Your objective:
Would you please retype, exactly, the lines of the listing below between the line with "Record Notes : Type" and the line with "in_ledger := blank;", inclusive?

Entries provided:
(** ** Calls *)
Definition inspects_locks (a : sys) : bool :=
  match a with
  | RmStartSession | RmRegisterResources _ _ | RmGetList _ _ | RmEndSession _ => true
  | _ => false
  end.

Section Calls.
Context {S : Type} (P : sys -> Prop).

Lemma mcalls_inspect_locking_processes path :
  (forall a, inspects_locks a = true -> P a) ->
  mcalls P (inspect_locking_processes (S:=S) path).
Proof.
  intros HP. unfold inspect_locking_processes, RestartManagerSession_new, register_file,
    get_locking_processes, end_session. by solve_calls.
Qed.

Lemma mcalls_close_handle {E} handle : P (CloseHandle handle) -> mcalls (S:=S) (E:=E) P (close_handle handle).
Proof. intros HP. unfold close_handle. by solve_calls. Qed.
Lemma mcalls_using_handle {E A} handle (body : M S E A) :
  P (CloseHandle handle) -> mcalls P body -> mcalls P (using_handle handle body).
Proof. intros HP Hb. apply mcalls_defer; [by apply mcalls_close_handle|done]. Qed.
End Calls.

(** Calls of a privilege guard. *)
Definition adjusts_token (a : sys) : bool :=
  match a with
  | OpenProcessToken _ _ | LookupPrivilegeValueW _ | AdjustTokenPrivileges _ _ _ | SetLastError _
  | GetLastError | TracingError _ | CloseHandle _ => true
  | _ => false
  end.

Section GuardCalls.
Context {S : Type} (P : sys -> Prop) (HP : forall a, adjusts_token a = true -> P a).
Record StorageObjectIdentity : Type := { object_volume : Z; file_id : list Z }.
#[export] Instance StorageObjectIdentity_eq_dec : EqDecision StorageObjectIdentity.
Proof. solve_decision. Defined.
Record StorageDirectory : Type := { st_handle : Z; st_path : path }.
Record StorageObject : Type := { so_handle : Z; so_path : path; so_identity : StorageObjectIdentity }.
(** Before [commit], [publish] or [rollback] both handles are present. *)
Record CreatedStorageFile : Type := { cf_file : Z; cf_cleanup : Z; cf_path : path }.
Inductive StorageTrust : Type := Production | TrustedInjection.
Record StorageRoot : Type := { directory : StorageDirectory; trust : StorageTrust }.

(** ** Names and paths *)
Definition validate_component (name : wide) : result StorageError unit :=
  let text := from_utf16_lossy name in
  if is_empty text || str_eqb text ($".") || str_eqb text ($"..")
     || existsb (one_of [BACKSLASH; FORWARD_SLASH]) text || contains_char text COLON
     || contains_char text 0
  then Err (InvalidComponent text) else Ok tt.
Definition child_path (parent : path) (name : wide) : result StorageError path :=
  let? _ := validate_component name in Ok (path_join parent name).

Definition split_absolute (p : path) : result StorageError (path * list wide) :=
  let invalid := Err (InvalidComponent (display p)) in
  match components p with
  | CPrefix raw (Disk _) :: RootDir :: rest | CPrefix raw (VerbatimDisk _) :: RootDir :: rest =>
      if forallb (fun c => match c with Normal _ | CurDir => true | _ => false end) rest
      then Ok (path_join raw ($"\"),
               omap (fun c => match c with Normal name => Some name | _ => None end) rest)
      else invalid
  | _ => invalid
  end.

Definition legacy (p : path) (reason : str) : StorageError :=
  LegacyStorageInsecure (display p ++ $": " ++ reason).

Section Storage.
Context {S : Type} `{Fuel} `{Extern}.
Abbreviation StM := (M S StorageError).

Definition st_io_error {A} (operation : str) (p : path) : StM A :=
  let* e := last_os_error in throw (StIo operation (display p) e).
Definition StorageHandle_new (raw : Z) (operation : str) (p : path) : StM Z :=
  match OwnedHandle_from_raw raw with Some h => ret h | None => st_io_error operation p end.
Definition duplicate (handle : Z) (operation : str) (p : path) : StM Z :=
  let* '(success, copy) := call (DuplicateHandle handle) in
  if negb success then st_io_error operation p else StorageHandle_new copy operation p.

(** ** Objects by handle *)
Definition nt_open_with_descriptor (parent : Z) (name : wide) (p : path)
    (access share disposition options descriptor : Z) : StM Z :=
  do* lift (validate_component name) in
  if (u16_max <? 2 * Z.of_nat (length name))%Z then throw (InvalidComponent (from_utf16_lossy name))
  else
    let* answer := call (NtCreateFile parent name access share disposition options 0 descriptor) in
    let operation := $"open relative storage object" in
    if (nt_status answer <? 0)%Z then throw (StNative operation (display p) (nt_status answer))
    else StorageHandle_new (nt_handle answer) operation p.
Definition st_nt_open_relative (parent : Z) (name : wide) (p : path)
    (access share disposition options : Z) : StM Z :=
  nt_open_with_descriptor parent name p access share disposition options 0.

Definition validate_kind (handle : Z) (p : path) (is_directory_expected : bool) : StM unit :=
  let* info := call (GetFileInformationByHandle handle) in
  match info with
  | None => st_io_error ($"validate storage object by handle") p
  | Some i =>
      if has_flag (hi_attributes i) FILE_ATTRIBUTE_REPARSE_POINT
      then throw (legacy p ($"reparse points are forbidden"))
      else if negb (Bool.eqb (has_flag (hi_attributes i) FILE_ATTRIBUTE_DIRECTORY) is_directory_expected)
      then throw (legacy p ($"storage object has the wrong type"))
      else ret tt
  end.
Definition file_identity (file : Z) (p : path) : StM FileIdentity :=
  let* info := call (GetFileInformationByHandle file) in
  match info with
  | None => st_io_error ($"read storage file identity") p
  | Some i => ret {| volume_serial := hi_volume_serial i;
                     file_index := Z.lor (Z.shiftl (hi_index_high i) 32) (hi_index_low i) |}
  end.
Definition storage_object_identity (handle : Z) (p : path) : StM StorageObjectIdentity :=
  let* info := call (GetFileIdInfo handle) in
  match info with
  | None => st_io_error ($"read persistent storage object identity") p
  | Some (volume, id) => ret {| object_volume := volume; file_id := id |}
  end.
Definition delete_open_file (file : Z) (p : path) : StM unit :=
  let* deleted := call (SetFileDisposition file) in
  if negb deleted then st_io_error ($"delete open storage file by handle") p else ret tt.
Definition delete_by_handle (handle : Z) (p : path) : StM unit :=
  let* deleted := call (SetFileDisposition handle) in
  if negb deleted then st_io_error ($"delete storage object by handle") p else ret tt.

(** The rename names its target relative to a handle and never replaces. *)
Definition rename_by_handle (source : Z) (source_path : path) (target_parent : Z)
    (target_name : str) (target_path : path) : StM unit :=
  let name := encode_utf16 target_name in
  do* lift (validate_component name) in
  if (u32_max <? 2 * Z.of_nat (length name))%Z then throw (InvalidComponent target_name)
  else
    let* status := call (NtSetRenameInformation source target_parent name 0) in
    if (status <? 0)%Z then
      throw (StNative ($"rename exact storage object by handle")
               (display source_path ++ $" -> " ++ display target_path) status)
    else ret tt.

(** ** The security descriptor of the production root *)
Definition SE_DACL_PROTECTED : Z := 4096.
Definition ACCESS_ALLOWED_ACE_TYPE : Z := 0.
Definition OBJECT_CONTAINER_INHERIT : Z := 3.

Definition LocalSid_parse (value : str) (p : path) : StM Z :=
  let* '(parsed, sid) := call (ConvertStringSidToSidW (to_wide_null value)) in
  if negb parsed then st_io_error ($"parse expected storage SID") p else ret sid.
(* ===== verification/SnapshotSpec.v ===== *)
(** * SnapshotSpec: what a snapshot certifies and what a restoration trusts

    One notary watches both: it keeps a ledger of the registry keys and files
    that are open, by handle, of the last identity queried and of the last hive
    saved; it follows the computation of a digest; and it takes down each
    synced file with the examination that came before. *)

From stdpp Require Import base list gmap strings.
From S2P Require Import Prelude Text Path Effects Models Win32 Registry Security SecureFs Storage Journal Snapshot.

(** ** The notary *)

(** The entry of a handle: the last one, since a closed handle may be used
    again. *)
Fixpoint entry_of {A} (h : Z) (l : list (Z * A)) : option A :=
  match l with
  | [] => None
  | (h', a) :: l' => if Z.eqb h' h then Some a else entry_of h l'
  end.
Definition forget {A} (h : Z) (l : list (Z * A)) : list (Z * A) := filter (fun e => e.1 <> h) l.

(** A registry key: its root and the path from it. *)
Definition location : Type := Z * list wide.
(** Where a key opened below another is; a predefined root names itself. *)
Definition below (keys : list (Z * location)) (parent : Z) (subkey : wide) : location :=
  match entry_of parent keys with Some (root, p) => (root, p ++ [subkey]) | None => (parent, [subkey]) end.
Definition opened_at (keys : list (Z * location)) (parent : Z) (subkey : wide) : location :=
  if predefined_root parent then (parent, [subkey]) else below keys parent subkey.

(** A file opened by name in a directory, and what was written through its
    handle. *)
Record OpenFile : Type := { of_directory : Z; of_name : wide; of_disposition : Z; of_contents : list Z }.

(** [ld_disturbed]: since the last save an object was marked for deletion,
    renamed or moved. *)
Record Ledger : Type := {
  ld_keys : list (Z * location);
  ld_files : list (Z * OpenFile);
  ld_identified : option (Z * handle_information);
  ld_saved : option (location * wide);
  ld_disturbed : bool;
  ld_restored : bool;
}.
Definition set_keys (v : list (Z * location)) (l : Ledger) : Ledger :=
  {| ld_keys := v; ld_files := ld_files l; ld_identified := ld_identified l; ld_saved := ld_saved l;
     ld_disturbed := ld_disturbed l; ld_restored := ld_restored l |}.
Definition set_files (v : list (Z * OpenFile)) (l : Ledger) : Ledger :=
  {| ld_keys := ld_keys l; ld_files := v; ld_identified := ld_identified l; ld_saved := ld_saved l;
     ld_disturbed := ld_disturbed l; ld_restored := ld_restored l |}.
Definition set_identified (h : Z) (i : handle_information) (l : Ledger) : Ledger :=
  {| ld_keys := ld_keys l; ld_files := ld_files l; ld_identified := Some (h, i); ld_saved := ld_saved l;
     ld_disturbed := ld_disturbed l; ld_restored := ld_restored l |}.
Definition set_saved (v : option (location * wide)) (l : Ledger) : Ledger :=
  {| ld_keys := ld_keys l; ld_files := ld_files l; ld_identified := ld_identified l; ld_saved := v;
     ld_disturbed := false; ld_restored := ld_restored l |}.
Definition disturb (l : Ledger) : Ledger :=
  {| ld_keys := ld_keys l; ld_files := ld_files l; ld_identified := ld_identified l; ld_saved := ld_saved l;
     ld_disturbed := true; ld_restored := ld_restored l |}.
Definition set_restored (v : bool) (l : Ledger) : Ledger :=
  {| ld_keys := ld_keys l; ld_files := ld_files l; ld_identified := ld_identified l; ld_saved := ld_saved l;
     ld_disturbed := ld_disturbed l; ld_restored := v |}.

Definition written_by (data : list Z) (f : OpenFile) : OpenFile :=
  {| of_directory := of_directory f; of_name := of_name f; of_disposition := of_disposition f;
     of_contents := of_contents f ++ data |}.
Definition see_ledger (a : sys) : sys_resp a -> Ledger -> Ledger :=
  match a return sys_resp a -> Ledger -> Ledger with
  | RegOpenKeyExW parent subkey _ => fun r l =>
      if Z.eqb r.1 ERROR_SUCCESS
      then set_keys ((r.2, opened_at (ld_keys l) parent subkey) :: ld_keys l) l else l
  | RegCreateKeyExW parent subkey _ _ => fun r l =>
      if Z.eqb r.1 ERROR_SUCCESS
      then set_keys ((r.2, below (ld_keys l) parent subkey) :: ld_keys l) l else l
  | RegCloseKey hkey => fun _ l => set_keys (forget hkey (ld_keys l)) l
  | RegSaveKeyExW hkey hive _ => fun r l =>
      if Z.eqb r ERROR_SUCCESS
      then set_saved (option_map (fun key => (key, hive)) (entry_of hkey (ld_keys l))) l else l
  | RegRestoreKeyW _ _ _ => fun r l => set_restored (ld_restored l || Z.eqb r ERROR_SUCCESS) l
  | NtCreateFile parent name _ _ disposition _ _ _ => fun r l =>
      if (nt_status r <? 0)%Z then l
      else set_files ((nt_handle r, {| of_directory := parent; of_name := name; of_disposition := disposition;
                                       of_contents := [] |}) :: ld_files l) l
  | CloseHandle handle => fun _ l => set_files (forget handle (ld_files l)) l
  | FileWriteAll handle data => fun r l =>
      match r, entry_of handle (ld_files l) with
      | Ok _, Some f => set_files ((handle, written_by data f) :: ld_files l) l
      | _, _ => set_files (forget handle (ld_files l)) l
      end
  | GetFileInformationByHandle handle => fun r l =>
      match r with Some i => set_identified handle i l | None => l end
  | SetFileDisposition _ | NtSetRenameInformation _ _ _ _ | MoveFileExW _ _ _ => fun _ l => disturb l
  | _ => fun _ l => l
  end.

(** The computation of a digest: the ledger when the hash was created, the
    reads since, with handle and offset, the bytes given to the hash, and the
    digest.  Only a hash of the SHA-256 provider counts. *)
Record Examination : Type := {
  ex_subject : Ledger;
  ex_provider : option Z;
  ex_hash : option Z;
  ex_chunks : list (Z * Z * list Z);
  ex_hashed : list Z;
  ex_digest : option (list Z);
}.
Definition is_current (current : option Z) (h : Z) : bool :=
  match current with Some h' => Z.eqb h' h | None => false end.
Definition see_exam (l : Ledger) (a : sys) : sys_resp a -> Examination -> Examination :=
  match a return sys_resp a -> Examination -> Examination with
  | BCryptOpenSha256 => fun r e =>
      {| ex_subject := ex_subject e; ex_provider := if (r.1 <? 0)%Z then None else Some r.2;
         ex_hash := ex_hash e; ex_chunks := ex_chunks e; ex_hashed := ex_hashed e; ex_digest := ex_digest e |}
  | BCryptCreateHash algorithm _ => fun r e =>
      {| ex_subject := l; ex_provider := ex_provider e;
         ex_hash := if negb (r.1 <? 0)%Z && is_current (ex_provider e) algorithm then Some r.2 else None;
         ex_chunks := []; ex_hashed := []; ex_digest := None |}
  | FileSeekRead handle _ offset => fun r e =>
      match r with
      | Ok data => {| ex_subject := ex_subject e; ex_provider := ex_provider e; ex_hash := ex_hash e;
                      ex_chunks := ex_chunks e ++ [(handle, offset, data)];
                      ex_hashed := ex_hashed e; ex_digest := ex_digest e |}
      | Err _ => e
      end
  | BCryptHashData hash data => fun r e =>
      if (r <? 0)%Z || negb (is_current (ex_hash e) hash) then e
      else {| ex_subject := ex_subject e; ex_provider := ex_provider e; ex_hash := ex_hash e;
              ex_chunks := ex_chunks e; ex_hashed := ex_hashed e ++ data; ex_digest := ex_digest e |}
  | BCryptFinishHash hash => fun r e =>
      if (r.1 <? 0)%Z || negb (is_current (ex_hash e) hash) then e
      else {| ex_subject := ex_subject e; ex_provider := ex_provider e; ex_hash := ex_hash e;
              ex_chunks := ex_chunks e; ex_hashed := ex_hashed e; ex_digest := Some r.2 |}
  | _ => fun _ e => e
  end.

(** A synced file, as it was opened and written, and the examination made
    before it was synced. *)
Record Deposit : Type := { dp_file : option OpenFile; dp_exam : Examination }.
Record Notes : Type := { in_ledger : Ledger; in_exam : Examination; in_deposits : list Deposit }.
Definition see_deposits (g : Notes) (a : sys) : sys_resp a -> list Deposit :=
  match a return sys_resp a -> list Deposit with
  | FileSyncAll handle => fun r =>
      match r with
      | Ok _ => {| dp_file := entry_of handle (ld_files (in_ledger g)); dp_exam := in_exam g |} :: in_deposits g
      | Err _ => in_deposits g
      end
  | _ => fun _ => in_deposits g
  end.
Definition take_notes (a : sys) (x : sys_resp a) (g : Notes) : Notes :=
  {| in_ledger := see_ledger a x (in_ledger g); in_exam := see_exam (in_ledger g) a x (in_exam g);
     in_deposits := see_deposits g a x |}.

Definition blank : Ledger :=
  {| ld_keys := []; ld_files := []; ld_identified := None; ld_saved := None; ld_disturbed := false;
     ld_restored := false |}.
Definition nothing_noted : Notes :=
  {| in_ledger := blank;
     in_exam := {| ex_subject := blank; ex_provider := None; ex_hash := None; ex_chunks := []; ex_hashed := [];
                   ex_digest := None |};
     in_deposits := [] |}.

Answer for the task:
Record Notes : Type := { in_ledger : Ledger; in_exam : Examination; in_deposits : list Deposit }.
Definition see_deposits (g : Notes) (a : sys) : sys_resp a -> list Deposit :=
  match a return sys_resp a -> list Deposit with
  | FileSyncAll handle => fun r =>
      match r with
      | Ok _ => {| dp_file := entry_of handle (ld_files (in_ledger g)); dp_exam := in_exam g |} :: in_deposits g
      | Err _ => in_deposits g
      end
  | _ => fun _ => in_deposits g
  end.
Definition take_notes (a : sys) (x : sys_resp a) (g : Notes) : Notes :=
  {| in_ledger := see_ledger a x (in_ledger g); in_exam := see_exam (in_ledger g) a x (in_exam g);
     in_deposits := see_deposits g a x |}.

Definition blank : Ledger :=
  {| ld_keys := []; ld_files := []; ld_identified := None; ld_saved := None; ld_disturbed := false;
     ld_restored := false |}.
Definition nothing_noted : Notes :=
  {| in_ledger := blank;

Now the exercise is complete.